Definition makeOneTimePayment (transactionInfo : TransactionInfo)
    (nonce : string) : M unit :=
  try_catch
    (response <-
       call (MakePayment nonce (totalPrice transactionInfo))
            (makePayment env nonce (totalPrice transactionInfo)) ;;
     emit (InvalidateQueries billing_payments_key) ;;
     emit (SetMessage
             (JsString ("Payment for $"
                        ++ template_of (totalPrice transactionInfo)
                        ++ " successfully submitted with Google Pay"))
             variant_success
             (warnings response)))
    (fun error =>
       emit (ReportException error
               "Unable to complete Google Pay payment") ;;
       emit (SetMessage (JsString "Unable to complete Google Pay payment")
               variant_error None)).

Definition addRecurringPayment (nonce : string) : M unit :=
  try_catch
    (call (AddPaymentMethod "payment_method_nonce" nonce true)
          (addPaymentMethod env "payment_method_nonce" nonce true) ;;
     emit (InvalidateQueries payment_methods_all_key) ;;
     emit (SetMessage (JsString "Successfully added Google Pay")
             variant_success None))
    (fun error =>
       emit (ReportException error "Unable to add payment method") ;;
       emit (SetMessage (JsString "Unable to add payment method")
               variant_error None)).

Definition gPay (action : Action) (transactionInfo : TransactionInfo)
  : M unit :=
  try_catch
    (nonce <- tokenizePaymentDataRequest transactionInfo ;;
     emit (SetProcessing true) ;;
     match action with
     | one_time_payment => makeOneTimePayment transactionInfo nonce
     | add_recurring_payment => addRecurringPayment nonce
     end ;;
     emit (SetProcessing false))
    (fun error =>
       statusCode <- property error "statusCode" ;;
       if strict_eq_string statusCode "CANCELED"
       then ret tt
       else emit (SetMessage error variant_error None)).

——

Report each line of the records that holds the word "JsString".

* Solution to this exercise:
             (JsString ("Payment for $"
       emit (SetMessage (JsString "Unable to complete Google Pay payment")
     emit (SetMessage (JsString "Successfully added Google Pay")
       emit (SetMessage (JsString "Unable to add payment method")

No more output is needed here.